De notre point de vue au 21e siècle, nous pouvons remettre en cause l’hypothèse selon laquelle la lessive devrait être le travail des femmes, mais le capitalisme n’a pas créé la division sexuelle du travail ; il en a commencé le processus d’élimination.

Il l’a fait d’abord en rendant le travail moins coûteux, puis en faisant de l’indépendance un choix plus réaliste, et enfin en créant un monde dans lequel les individus peuvent se permettre de rejeter le fardeau de la tradition – et de tenter de persuader les autres de se joindre à eux dans ce rejet. Si le sujet du féminisme se soucie de la libération des femmes de millénaires d’oppression, alors le capitalisme est le sponsor du féminisme, pas son ennemi.

Voilà pourquoi Davies affirme que la quasi-totalité des premières féministes

« étaient libérales et partisanes ardentes du laissez-faire et de l’industrie capitaliste. Elles étaient bien conscientes de la relation entre l’autonomie et la liberté de choix qu’elles défendaient pour les femmes, et les transformations économiques qui avaient rendue possible la liberté comme une réalité du quotidien ».

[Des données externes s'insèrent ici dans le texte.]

(* ===== verification/ServeLoopProps.v ===== *)
(** * cmd/valetfs/main.go: the control plane is lost, and the legacy channel *)
From S2P Require Import Prelude GoStrings GoPath GoJson GoUtf8 GoFloat GoJsonPrint GoTime Config MemFS MemFSFacts MemFSSpec MemFSRefine.
From S2P Require Import Rpc Node Repo Daemon Serve DaemonTheorems Webrtc ServeLoop.
Import GoJson UTF8 GoFloat JsonPrint GoTime Rpc Daemon ServeLoop DaemonTheorems FSInv FSSpec.

Module ServeLoopTheorems.

Section theorems.
Context {G : Type} `{Repo.GoGit G}.

(** Time spent in the attempts from [i] on. *)
Fixpoint spent (attempts : nat → Attempt) (n i : nat) : Z :=
  match n with O => 0 | S n => takes (attempts i) + spent attempts n (S i) end.

(** The loop ends after at most six attempts: with the first that succeeds, or when the
    window is over. *)
Lemma reconnect_loop_ends attempts start : (∀ i, (0 ≤ takes (attempts i))%Z) →
  ∃ t res, reconnect_loop attempts 7 0 start (start + window) Second = Some (t, res) ∧
    (t ≤ start + 31 * Second + spent attempts 6 0)%Z ∧
    match res with
    | Some i => i < 6 ∧ connects (attempts i) = true ∧ ∀ j, j < i → connects (attempts j) = false
    | None => (start + window ≤ t)%Z ∧ connects (attempts 0) = false
    end.
Proof.
  intros Ht. pose proof (Ht 0). pose proof (Ht 1). pose proof (Ht 2).
  pose proof (Ht 3). pose proof (Ht 4). pose proof (Ht 5). clear Ht.
  cbn [reconnect_loop spent]. unfold window, Second in *.
  repeat match goal with
  | |- context [if (?a <? ?b)%Z then _ else _] => destruct (Z.ltb_spec a b); try lia
  | |- context [if connects ?a then _ else _] => destruct (connects a) eqn:?
  end; try lia; (eexists _, _; split; [reflexivity|]; split; [lia|]; try (by split; [lia|]));
  (split; [lia|]); (split; [assumption|]); intros j Hj;
  repeat (destruct j as [|j]; [assumption|]); lia.
Qed.

(** C38: when the link to the hub drops, [serve] comes to a decision: after at most six
    attempts and within 31 seconds of waiting plus the time the attempts themselves take,
    it is either connected again by the first attempt that succeeded, the daemon untouched,
    or the window of 30 seconds is over and the daemon has locked itself: unmounted, every
    file gone and its bytes zeroed. *)
Theorem control_plane_lost env attempts start (d : Daemon (G:=G)) :
  (∀ i, (0 ≤ takes (attempts i))%Z) →
  ∃ t res d', reconnect env attempts 7 start d = Some (t, res, d') ∧
    (t ≤ start + 31 * Second + spent attempts 6 0)%Z ∧
    match res with
    | Some i => i < 6 ∧ connects (attempts i) = true ∧
                (∀ j, j < i → connects (attempts j) = false) ∧ d' = d
    | None => (start + window ≤ t)%Z ∧ connects (attempts 0) = false ∧
              mounted d' = false ∧
              (∀ q, FSFacts.view (fs d') q = if decide (q = []) then Some FSFacts.EDir else None) ∧
              MemFS.used (fs d') = 0%Z ∧
              MemFS.released (fs d') = MemFS.wipe_walk (MemFS.root (fs d)) ++ MemFS.released (fs d) ∧
              Forall all_zero (MemFS.wipe_walk (MemFS.root (fs d)))
    end.
Proof.
  intros Ht. destruct (reconnect_loop_ends attempts start Ht) as (t & res & Hrun & Hlate & Hres).
  unfold reconnect. rewrite Hrun. destruct res as [i|].
  - exists t, (Some i), d. destruct Hres as (H1 & H2 & H3). by split_and!.
  - exists t, None, (lock env d). destruct Hres as [H1 H2]. split; [done|]. split; [done|].
    rewrite lock_mounted, lock_fs. split_and!; try done.
    + intros q. unfold FSFacts.view. simpl. case_decide as Hq; [by subst|by apply view_new_dir].
    + apply FSRefine.wipe_walk_zero.
Qed.

(** ** The legacy channel *)

Definition push_params (p body : string) : params := {["path" := JStr p; "content" := JStr body]}.

Lemma push_json id p body :
  Webrtc.rpc_json (Webrtc.NewRequest id "WRITE" (push_params p body)) =
  JObj ([("v", JInt 1)] ++ omit_string "id" id ++ [("type", JStr "REQ"); ("method", JStr "WRITE");
    ("params", JObj [("content", JStr body); ("path", JStr p)])]).
Proof.
  assert (omit_map "params" (push_params p body) =
    [("params", JObj [("content", JStr body); ("path", JStr p)])]) as Hp.
  { unfold omit_map, push_params. rewrite decide_False.
    - unfold jmap. set (x := JStr p). set (y := JStr body). clearbody x y. by vm_compute.
    - intros Hx. apply (f_equal (lookup "path")) in Hx. by vm_compute in Hx. }
  unfold Webrtc.rpc_json, Webrtc.NewRequest. cbn [Webrtc.Params]. by rewrite Hp.
Qed.

Lemma push_decoded id p body : utf8_str id = true → utf8_str p = true →
  Webrtc.DecodeRPC (Webrtc.EncodeRPC (Webrtc.NewRequest id "WRITE" (push_params p body))) =
  (Webrtc.NewRequest id "WRITE" (push_params p (coerce body)), true).
Proof.
  intros Hi%bool_decide_eq_true Hp%bool_decide_eq_true.
  unfold Webrtc.DecodeRPC, Webrtc.EncodeRPC, Unmarshal, parse. rewrite push_json.
  rewrite <- (GoStr.sapp_nil_r (print _)), (parse_prefix_print 2); [|apply (shape_obj 1)|done|done].
  - cbn [mbind option_bind]. rewrite decide_True by done.
    unfold omit_string. destruct (decide (id = "")) as [->|Hne]; cbn [coerced List.map app fst snd];
      rewrite ?Hi, Hp; reflexivity.
  - assert (shape 1 (JObj [("content", JStr body); ("path", JStr p)])) as Hps
      by (apply (shape_obj 0); repeat constructor).
    unfold omit_string. case_decide; repeat (apply Forall_cons_2; [|]); try apply Forall_nil_2;
      simpl; try done; try constructor; apply num_lit_pretty.
Qed.

(** A body pushed without the hub is stored as the text JSON makes of it: every byte that
    is not part of valid UTF-8 arrives as the replacement character. *)
Lemma legacy_push env id p body (d : Daemon (G:=G)) :
  let q := GoStr.TrimPrefix p "/" in
  utf8_str id = true → utf8_str q = true → q ≠ "" →
  webrtc_onData env (push_frame id p body) d = (None, remote_write env q (coerce body) d).
Proof.
  intros q Hi Hq Hne. unfold webrtc_onData, push_frame. fold q.
  change {["path" := JStr q; "content" := JStr body]} with (push_params q body).
  rewrite push_decoded by done. unfold Webrtc.NewRequest. cbn [Webrtc.Type_ Webrtc.Method Webrtc.Params andb].
  change (GoStr.ToUpper "REQ") with "REQ". change (GoStr.ToUpper "WRITE") with "WRITE".
  rewrite bool_decide_true by done. cbv beta match. rewrite decide_False, decide_True by done.
  unfold write_of. change (Node.get_string "path" _) with q.
  change (Node.get_string "content" _) with (coerce body). by rewrite decide_False.
Qed.

End theorems.

(** *** A concrete run *)

Import DaemonDemo.

(** Every attempt takes a second and fails. *)
Lemma control_plane_lost_witness :
  ∃ t d', reconnect (env true) (λ _, MkAttempt Second false) 7 0 d1 = Some (t, None, d') ∧
    mounted d' = false ∧ (t ≤ 37 * Second)%Z.
Proof.
  assert (∀ i : nat, (0 ≤ takes ((λ _, MkAttempt Second false) i))%Z) as Ht by done.
  destruct (control_plane_lost (env true) (λ _, MkAttempt Second false) 0 d1 Ht)
    as (t & res & d' & Hrun & Hlate & Hres).
  assert (res = None) as -> by (by destruct res as [i|]; [destruct Hres as (_ & ? & _)|]).
  exists t, d'. split; [exact Hrun|]. split; [apply Hres|exact Hlate].
Defined.

End ServeLoopTheorems.
(* ===== verification/Ws.v ===== *)
(** * internal/transport/ws: a WebSocket to the session hub

    The connection as a state machine (what starts it, a frame or an error of the
    socket, a tick of the keepalive, [Close]), the check of the hub's address, and the
    dialling.  The HTTP client and [golang.org/x/net/websocket] are functions on the
    outside world [W]. *)
From stdpp Require Import pretty.
From S2P Require Import Prelude GoStrings GoJson GoFloat GoJsonPrint GoBase64 GoTime GoHttp.
From S2P Require Import GoUrl Rpc.
Import GoStr GoJson JsonPrint GoTime GoHttp GoNet GoUrl.

Module Ws.

(** ** The connection *)

(** What the registered callbacks are called with. *)
Inductive callback := COpen | CData (b : string) | CClose.

(** [done] is the closed channel, [dead] a socket on which [Receive] fails; a goroutine
    that has returned is not [reading] or not [ticking]. *)
Record Conn := MkConn {
  ws : nat;
  sid : string;
  token : string;
  started : bool;
  done : bool;
  dead : bool;
  reading : bool;
  ticking : bool;
  lastRead : Z;
  calls : list callback;
  sent : list string;
}.

Definition new_conn (ws : nat) (sid token : string) : Conn :=
  MkConn ws sid token false false false false false 0 [] [].

Definition readSilenceLimit : Z := 90 * Second.
Definition keepaliveInterval : Z := 25 * Second.
Definition ka : string := print (JObj [("sys", JStr "ka")]).

Definition Start (now : Z) (c : Conn) : Conn :=
  if started c then c
  else MkConn (ws c) (sid c) (token c) true (done c) (dead c) true true now
         (calls c ++ [COpen]) (sent c).

Definition stop (c : Conn) : Conn :=
  MkConn (ws c) (sid c) (token c) (started c) true (dead c) (reading c) (ticking c)
    (lastRead c) (calls c) (sent c).

Definition kill (c : Conn) : Conn :=
  MkConn (ws c) (sid c) (token c) (started c) (done c) true (reading c) (ticking c)
    (lastRead c) (calls c) (sent c).

Definition Close (c : Conn) : Conn := kill (stop c).

Definition Send (b : string) (c : Conn) : Conn :=
  MkConn (ws c) (sid c) (token c) (started c) (done c) (dead c) (reading c) (ticking c)
    (lastRead c) (calls c) (sent c ++ [b]).

(** [Receive] returned a frame. *)
Definition read_frame (now : Z) (b : string) (c : Conn) : Conn :=
  MkConn (ws c) (sid c) (token c) (started c) (done c) (dead c) (reading c) (ticking c) now
    (calls c ++ [CData b]) (sent c).

(** [Receive] failed: the loop ends and says so. *)
Definition read_error (c : Conn) : Conn :=
  MkConn (ws c) (sid c) (token c) (started c) true (dead c) false (ticking c) (lastRead c)
    (calls c ++ [CClose]) (sent c).

Definition stop_ticking (c : Conn) : Conn :=
  MkConn (ws c) (sid c) (token c) (started c) (done c) (dead c) (reading c) false
    (lastRead c) (calls c) (sent c).

(** One tick: the keepalive is sent; when that succeeds, silence is looked for. *)
Definition tick (now : Z) (send_ok : bool) (c : Conn) : Conn :=
  if negb send_ok then stop_ticking c
  else
    let c := Send ka c in
    if (readSilenceLimit <? now - lastRead c)%Z then stop_ticking (kill c) else c.

(** What can happen, and when. *)
Inductive event :=
  | Frame (b : string)       (* a frame arrives *)
  | Lost                     (* the socket reports an error *)
  | Tick (send_ok : bool)    (* the ticker of the keepalive fires *)
  | Done                     (* the keepalive sees that [done] is closed *)
  | CloseCall.

(** A dead socket delivers no frame; a goroutine that has ended does nothing. *)
Definition step (now : Z) (e : event) (c : Conn) : Conn :=
  match e with
  | Frame b => if reading c && negb (dead c) then read_frame now b c else c
  | Lost => if reading c then read_error c else c
  | Tick ok => if ticking c then tick now (ok && negb (dead c)) c else c
  | Done => if done c then stop_ticking c else c
  | CloseCall => Close c
  end.

Definition run (es : list (Z * event)) (c : Conn) : Conn :=
  fold_left (λ c te, step te.1 te.2 c) es c.

(** ** The address of the hub *)

Inductive ws_error :=
  | BadUrl (hub : string)
  | UnsupportedScheme (hub scheme : string)
  | PlaintextRefused (hub : string)
  | HubStatus (endpoint : string) (code : Z) (body : string)
  | PublishStatus (code : Z)
  | BadReply
  | Network (e : string).

Definition checkHubURL (allowInsecure : bool) (hubURL : string) : result ws_error () :=
  match Parse hubURL with
  | None => Err (BadUrl hubURL)
  | Some u =>
      if bool_decide (Scheme u = "https" ∨ Scheme u = "wss") then Ok tt
      else if negb (bool_decide (Scheme u = "http" ∨ Scheme u = "ws"))
      then Err (UnsupportedScheme hubURL (Scheme u))
      else if bool_decide (Hostname u = "localhost") then Ok tt
      else if from_option IsLoopback false (ParseIP (Hostname u)) then Ok tt
      else if allowInsecure then Ok tt
      else Err (PlaintextRefused hubURL)
  end.

Definition toWSScheme (httpURL : string) : string :=
  if HasPrefix httpURL "https://" then "wss://" +:+ TrimPrefix httpURL "https://"
  else "ws://" +:+ TrimPrefix httpURL "http://".

(** [NewClaimSecret], on the 32 random bytes it reads. *)
Definition NewClaimSecret (rand : string) : string := Base64.RawURLEncode rand.

(** ** Dialling *)

(** A POST: endpoint, headers and body; the status and the body of the reply. *)
Record Net (W : Type) := MkNet {
  post : string → list (string * string) → string → W → result string (Z * string) * W;
  dial : string → string → W → result string nat * W;
}.
Arguments post {W} _.
Arguments dial {W} _.

Section Dial.
Context {W : Type} (net : Net W) (allowInsecure : bool).

Definition json_type : string * string := ("Content-Type", "application/json").

(** The reply, decoded; [zero] is the variable it is decoded into. *)
Definition postJSONWithHeader {A} (d : decoder A) (zero : A) (endpoint header value : string)
    (body : option json) (w : W) : result ws_error A * W :=
  let hs := json_type :: if bool_decide (header ≠ "" ∧ value ≠ "") then [(header, value)] else [] in
  match post net endpoint hs (from_option print "" body) w with
  | (Err e, w) => (Err (Network e), w)
  | (Ok (code, text), w) =>
      if (code =? 200)%Z then
        match Decode_stream d text zero with
        | (a, true) => (Ok a, w)
        | _ => (Err BadReply, w)
        end
      else (Err (HubStatus endpoint code text), w)
  end.

Definition postJSON {A} (d : decoder A) (zero : A) (endpoint : string) (body : option json) (w : W)
  : result ws_error A * W := postJSONWithHeader d zero endpoint "" "" body w.

Definition dialWS (hubURL sid role tok : string) (w : W) : result ws_error nat * W :=
  let wsURL := toWSScheme hubURL +:+ "/ws/connect?sid=" +:+ QueryEscape sid +:+
               "&role=" +:+ QueryEscape role +:+ "&token=" +:+ QueryEscape tok in
  match dial net wsURL (TrimSuffix hubURL "/") w with
  | (Ok s, w) => (Ok s, w)
  | (Err e, w) => (Err (Network e), w)
  end.

(** *** The daemon's side *)

Record created := MkCreated { SessionID : string; DaemonToken : string }.

Definition created_fields : list (string * decoder created) :=
  [("session_id", field_string (λ r x, MkCreated x (DaemonToken r)));
   ("daemon_token", field_string (λ r x, MkCreated (SessionID r) x))].

Definition nonempty (k v : string) : list (string * json) :=
  if decide (v = "") then [] else [(k, JStr v)].

Definition versions_json : json := JArr (JInt <$> Rpc.Supported).

(** The body of the request, in the order of its keys. *)
Definition create_body (pub pubV2 claimSecret : string) : json :=
  JObj (nonempty "claim_secret" claimSecret ++ [("init", JBool true)] ++
        nonempty "pub" pub ++ nonempty "pub_v2" pubV2 ++
        [("role", JStr "daemon"); ("versions", versions_json)]).

Definition DialDaemon (hubURL pub pubV2 claimSecret : string) (w : W) : result ws_error Conn * W :=
  match checkHubURL allowInsecure hubURL with
  | Err e => (Err e, w)
  | Ok _ =>
      match postJSON (struct_of created_fields) (MkCreated "" "") (hubURL +:+ "/ws/sessions")
              (Some (create_body pub pubV2 claimSecret)) w with
      | (Err e, w) => (Err e, w)
      | (Ok r, w) =>
          match dialWS hubURL (SessionID r) "daemon" (DaemonToken r) w with
          | (Err e, w) => (Err e, w)
          | (Ok s, w) => (Ok (new_conn s (SessionID r) (DaemonToken r)), w)
          end
      end
  end.

Definition ReconnectDaemon (hubURL sessionID tok : string) (w : W) : result ws_error Conn * W :=
  match checkHubURL allowInsecure hubURL with
  | Err e => (Err e, w)
  | Ok _ =>
      match dialWS hubURL sessionID "daemon" tok w with
      | (Err e, w) => (Err e, w)
      | (Ok s, w) => (Ok (new_conn s sessionID tok), w)
      end
  end.

Definition JoinDaemon := ReconnectDaemon.

Definition PublishPub (hubURL sessionID tok pub pubV2 : string) (w : W) : result ws_error () * W :=
  match checkHubURL allowInsecure hubURL with
  | Err e => (Err e, w)
  | Ok _ =>
      let body := print (JObj [("pub", JStr pub); ("pub_v2", JStr pubV2); ("versions", versions_json)]) in
      match post net (hubURL +:+ "/ws/sessions/" +:+ sessionID +:+ "/pub")
              [json_type; ("X-Valet-Role-Token", tok)] body w with
      | (Err e, w) => (Err (Network e), w)
      | (Ok (code, _), w) => (if (code =? 204)%Z then Ok tt else Err (PublishStatus code), w)
      end
  end.

(** *** The vault's side *)

Record claimed := MkClaimed {
  ControllerToken : string; DaemonPub : string; DaemonPubV2 : string; Versions : list Z }.

Definition claimed_fields : list (string * decoder claimed) :=
  [("controller_token", field_string (λ r x, MkClaimed x (DaemonPub r) (DaemonPubV2 r) (Versions r)));
   ("daemon_pub", field_string (λ r x, MkClaimed (ControllerToken r) x (DaemonPubV2 r) (Versions r)));
   ("daemon_pub_v2", field_string (λ r x, MkClaimed (ControllerToken r) (DaemonPub r) x (Versions r)));
   ("versions", field_ints (λ r x, MkClaimed (ControllerToken r) (DaemonPub r) (DaemonPubV2 r) x))].

(** The connection, the daemon's key and the versions the hub shows. *)
Definition DialController (hubURL sessionID claimSecret : string) (w : W)
  : result ws_error (Conn * string * list Z) * W :=
  match checkHubURL allowInsecure hubURL with
  | Err e => (Err e, w)
  | Ok _ =>
      match postJSONWithHeader (struct_of claimed_fields) (MkClaimed "" "" "" [])
              (hubURL +:+ "/ws/sessions/" +:+ sessionID +:+ "/claim")
              "X-Valet-Claim-Secret" claimSecret None w with
      | (Err e, w) => (Err e, w)
      | (Ok r, w) =>
          match dialWS hubURL sessionID "vault" (ControllerToken r) w with
          | (Err e, w) => (Err e, w)
          | (Ok s, w) => (Ok (new_conn s "" "", DaemonPub r, Versions r), w)
          end
      end
  end.

End Dial.
End Ws.
Lemma local_reads tok pub pub2 vs first :
  utf8_str tok = true → utf8_str pub = true → utf8_str pub2 = true → Forall in_i64 (default [] vs) →
  client_reads 200 (print (JObj
    [("controller_token", JStr tok); ("daemon_pub", JStr pub); ("daemon_pub_v2", JStr pub2);
     ("first_claim", JBool first);
     ("versions", match vs with Some l => JArr (JInt <$> l) | None => JNull end)]) +:+ str1 newline) =
  Some (Ws.MkClaimed tok pub pub2 (default [] vs)).
Proof.
  intros H1 H2 H3 Hv. unfold client_reads. change (200 =? 200)%Z with true. cbv beta match.
  rewrite (WsTheorems.reply_decoded _ 2); [|apply (jok_obj 1)|done].
  - unfold struct_of, members_into. cbn [fold_left fst snd]. change (find_field Ws.claimed_fields "versions")
      with (Some (field_ints (λ r x, Ws.MkClaimed (Ws.ControllerToken r) (Ws.DaemonPub r) (Ws.DaemonPubV2 r) x))).
    cbv beta match. destruct vs as [l|]; [rewrite ints_read by done|]; reflexivity.
  - repeat first [apply Forall_cons_2 | apply Forall_nil_2 |
      split; [done|first [by constructor | destruct vs; [apply ints_jok|constructor]]]].
Qed.

(** Both hubs refuse the same secrets. *)
Lemma secret_agrees hash offered : hash ≠ sha "" →
  bool_decide (hash ≠ "") && (bool_decide (offered = "") || negb (tokenEqual (sha offered) hash)) =
  bool_decide (hash ≠ "") && negb (bool_decide (sha offered = hash)).
Proof.
  intros Hh. destruct (decide (hash = "")) as [->|Hne]; [by rewrite bool_decide_false by naive_solver|].
  f_equal. unfold tokenEqual. destruct (decide (offered = "")) as [->|Ho].
  - rewrite (bool_decide_true ("" = "")), (bool_decide_false (sha "" = hash)) by congruence. done.
  - rewrite (bool_decide_false (offered = "")) by done. simpl. f_equal.
    destruct (decide (sha offered = hash)) as [->|Hs].
    + by rewrite !bool_decide_true.
    + rewrite !bool_decide_false; naive_solver.
Qed.

Lemma vault_of s o : same s o → default "" (vault_token o) = Hub.vaultTok s.
Proof. intros Hs. rewrite (sm_vault _ _ Hs). unfold nonempty. by case_decide. Qed.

Compassion pour la malheureuse femme au foyer

Khrouchtchev a laissé entendre que la ménagère moderne était une création du capitalisme – et il avait raison. Il a en outre laissé entendre que la prévalence des femmes au foyer dans l’Amérique de 1950 était une tache dans le système de marché, et de nombreuses femmes occidentales depuis les années 1960 ont été enclines à partager ce point de vue.

La réputation des femmes au foyer pourrait ne jamais se remettre d’un livre publié quelques années après les « Débats de cuisine » : Betty Friedan, The Feminine Mystique, dans lequel Friedan a parlé du « problème qui n’a pas de nom. »

La féministe libertarienne Wendy McElroy écrit :

« Simplement, Friedan pensait que la domesticité niait aux femmes au foyer leur humanité et leur potentiel, les faisant à la fois souffrir physiquement et mentalement. Friedan a décrit la famille typique des années 50 comme un « camp de concentration confortable. » Comme les détenus des camps, les femmes au foyer de banlieue s’étaient adaptées psychologiquement et étaient devenues «dépendantes, passives, enfantines» et vivaient à un « niveau humain inférieur. » ( « Individualist Feminism : The Lost Tradition » FEE.org)

L’avènement de la ménagère moderne est le résultat de plus richesse et de temps libre, et de plus en plus, la liberté pour les femmes d’accepter ou rejeter ce rôle.

Après que « The Feminine Mystique » est devenu une pierre angulaire de la deuxième vague du féminisme, Friedan, qui a cofondé la National Organization for Women (NOW) en 1966, a minimisé son activisme politique précédent : elle «avait été une militante politique acharnée de la gauche communiste depuis des décennies», selon McElroy, et ne voulait probablement pas que le mouvement désormais connu sous le nom de «libération des femmes» soit associé dans l’imaginaire populaire avec le socialisme radical. Mais, supposer une telle connexion n’était pas sans fondement.

À bas le patriarcat capitaliste

Comme Davies et McElroy le soulignent, les traditions les plus individualistes du féminisme embrassèrent le capitalisme. Et pourtant, le courant dominant du féminisme moderne a emprunté beaucoup à la théorie socialiste.

Au 19ème siècle, McElroy écrit :

« Les deux traditions de base du féminisme qui ont fondamentalement remis en cause le système politique étaient le féminisme socialiste, dont provient le féminisme radical contemporain, et le féminisme individualiste, qui est parfois appelé le féminisme libertarien. »

La langue des deux peut sembler similaire, employant les mêmes mots et nommant les mêmes objectifs, mais « les concepts clés du féminisme au sein de l’individualisme – tels que l’égalité, la justice, et la classe – ont si peu de rapport avec les concepts utilisés par les socialistes que souvent les définitions entrent en conflit « . Par exemple, l’approche socialiste de la justice est axée sur « la fin justifie les moyens en termes de condition sociale spécifique », y compris l’égalité économique.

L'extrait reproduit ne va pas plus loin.